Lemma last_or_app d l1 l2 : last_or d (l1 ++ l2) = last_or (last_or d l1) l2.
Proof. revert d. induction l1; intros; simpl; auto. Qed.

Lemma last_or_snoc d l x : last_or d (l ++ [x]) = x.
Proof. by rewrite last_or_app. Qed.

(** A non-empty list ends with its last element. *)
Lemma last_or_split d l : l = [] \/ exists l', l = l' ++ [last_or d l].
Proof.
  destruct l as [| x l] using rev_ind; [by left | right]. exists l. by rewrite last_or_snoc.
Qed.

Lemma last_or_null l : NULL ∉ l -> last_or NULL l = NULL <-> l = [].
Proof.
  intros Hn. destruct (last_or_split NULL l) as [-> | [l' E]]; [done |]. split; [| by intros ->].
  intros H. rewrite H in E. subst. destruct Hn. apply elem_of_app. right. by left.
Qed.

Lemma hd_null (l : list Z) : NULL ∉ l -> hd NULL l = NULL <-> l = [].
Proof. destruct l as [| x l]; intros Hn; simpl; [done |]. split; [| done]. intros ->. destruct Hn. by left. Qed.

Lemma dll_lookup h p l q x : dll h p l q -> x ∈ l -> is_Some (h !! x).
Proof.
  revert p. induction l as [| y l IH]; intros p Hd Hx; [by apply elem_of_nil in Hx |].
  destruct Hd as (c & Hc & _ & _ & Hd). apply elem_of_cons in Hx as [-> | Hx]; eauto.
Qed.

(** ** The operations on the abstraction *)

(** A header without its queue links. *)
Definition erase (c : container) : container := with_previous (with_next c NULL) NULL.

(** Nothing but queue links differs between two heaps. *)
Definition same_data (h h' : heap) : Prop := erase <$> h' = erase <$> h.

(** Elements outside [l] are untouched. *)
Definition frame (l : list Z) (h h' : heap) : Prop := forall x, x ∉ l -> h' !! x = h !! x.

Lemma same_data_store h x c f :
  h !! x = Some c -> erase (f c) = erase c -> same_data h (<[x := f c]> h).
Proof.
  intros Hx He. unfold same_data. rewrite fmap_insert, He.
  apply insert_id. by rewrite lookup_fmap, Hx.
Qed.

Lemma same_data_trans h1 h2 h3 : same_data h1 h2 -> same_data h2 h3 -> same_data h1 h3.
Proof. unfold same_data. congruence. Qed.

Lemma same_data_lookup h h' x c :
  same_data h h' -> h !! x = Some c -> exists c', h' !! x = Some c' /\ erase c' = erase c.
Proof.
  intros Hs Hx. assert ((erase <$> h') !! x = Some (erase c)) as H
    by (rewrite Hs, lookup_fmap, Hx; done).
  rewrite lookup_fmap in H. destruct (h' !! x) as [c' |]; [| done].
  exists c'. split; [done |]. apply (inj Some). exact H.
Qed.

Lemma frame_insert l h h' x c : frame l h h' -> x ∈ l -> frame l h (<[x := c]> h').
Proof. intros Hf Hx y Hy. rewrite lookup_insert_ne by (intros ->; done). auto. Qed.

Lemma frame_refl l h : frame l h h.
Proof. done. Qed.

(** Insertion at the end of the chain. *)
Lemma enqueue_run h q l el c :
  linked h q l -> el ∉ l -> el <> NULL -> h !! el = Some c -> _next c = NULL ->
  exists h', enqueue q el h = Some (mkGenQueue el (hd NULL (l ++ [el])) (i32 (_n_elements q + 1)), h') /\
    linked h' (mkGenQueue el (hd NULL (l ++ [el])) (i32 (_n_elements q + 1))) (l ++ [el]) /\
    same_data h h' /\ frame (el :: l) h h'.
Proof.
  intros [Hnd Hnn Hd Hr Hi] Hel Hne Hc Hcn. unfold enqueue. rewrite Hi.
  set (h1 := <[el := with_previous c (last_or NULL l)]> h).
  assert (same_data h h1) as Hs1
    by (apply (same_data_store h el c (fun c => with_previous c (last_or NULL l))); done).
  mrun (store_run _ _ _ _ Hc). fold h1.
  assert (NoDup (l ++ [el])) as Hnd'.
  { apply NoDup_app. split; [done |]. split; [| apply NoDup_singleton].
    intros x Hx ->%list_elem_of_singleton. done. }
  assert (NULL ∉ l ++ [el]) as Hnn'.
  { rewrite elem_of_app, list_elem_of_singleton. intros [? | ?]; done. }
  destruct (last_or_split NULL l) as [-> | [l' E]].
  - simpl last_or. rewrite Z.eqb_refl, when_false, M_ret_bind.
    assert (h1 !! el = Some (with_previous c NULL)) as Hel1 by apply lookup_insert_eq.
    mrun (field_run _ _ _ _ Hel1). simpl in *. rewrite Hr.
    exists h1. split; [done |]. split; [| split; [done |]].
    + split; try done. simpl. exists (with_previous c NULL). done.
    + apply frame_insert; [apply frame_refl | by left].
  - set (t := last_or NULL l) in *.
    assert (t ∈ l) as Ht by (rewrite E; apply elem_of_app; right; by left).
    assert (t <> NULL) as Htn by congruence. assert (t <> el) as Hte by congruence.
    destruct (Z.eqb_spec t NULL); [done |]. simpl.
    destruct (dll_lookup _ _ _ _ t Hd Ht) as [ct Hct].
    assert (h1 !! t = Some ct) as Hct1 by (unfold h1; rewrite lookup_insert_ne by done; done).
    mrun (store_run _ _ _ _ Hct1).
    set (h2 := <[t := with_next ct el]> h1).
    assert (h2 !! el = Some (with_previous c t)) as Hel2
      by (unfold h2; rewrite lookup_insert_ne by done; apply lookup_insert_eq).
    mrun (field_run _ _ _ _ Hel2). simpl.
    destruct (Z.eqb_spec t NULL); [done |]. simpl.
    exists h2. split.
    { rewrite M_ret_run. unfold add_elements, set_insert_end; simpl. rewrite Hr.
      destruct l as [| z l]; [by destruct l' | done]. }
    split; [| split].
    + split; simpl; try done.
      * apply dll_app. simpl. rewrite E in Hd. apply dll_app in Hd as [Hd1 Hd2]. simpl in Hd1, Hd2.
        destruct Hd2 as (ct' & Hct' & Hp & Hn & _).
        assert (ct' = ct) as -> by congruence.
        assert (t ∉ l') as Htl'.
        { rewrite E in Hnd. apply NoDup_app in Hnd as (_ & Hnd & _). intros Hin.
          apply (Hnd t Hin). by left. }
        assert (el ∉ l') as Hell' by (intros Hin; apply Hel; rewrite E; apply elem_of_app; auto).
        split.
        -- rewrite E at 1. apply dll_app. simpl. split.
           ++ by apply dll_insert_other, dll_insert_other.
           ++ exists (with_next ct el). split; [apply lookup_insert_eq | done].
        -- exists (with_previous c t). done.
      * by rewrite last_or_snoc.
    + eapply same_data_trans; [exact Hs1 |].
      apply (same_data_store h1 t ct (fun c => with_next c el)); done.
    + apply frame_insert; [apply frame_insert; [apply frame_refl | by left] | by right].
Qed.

→ TASK GOAL
Above is a listing; print exactly its lines from the one with "Proof. by rewrite last_or_app. Qed." through the one with "intros Hn. destruct", and no other lines.

→ RESPONSE
Proof. by rewrite last_or_app. Qed.

(** A non-empty list ends with its last element. *)
Lemma last_or_split d l : l = [] \/ exists l', l = l' ++ [last_or d l].
Proof.
  destruct l as [| x l] using rev_ind; [by left | right]. exists l. by rewrite last_or_snoc.
Qed.

Lemma last_or_null l : NULL ∉ l -> last_or NULL l = NULL <-> l = [].
Proof.
  intros Hn. destruct (last_or_split NULL l) as [-> | [l' E]]; [done |]. split; [| by intros ->].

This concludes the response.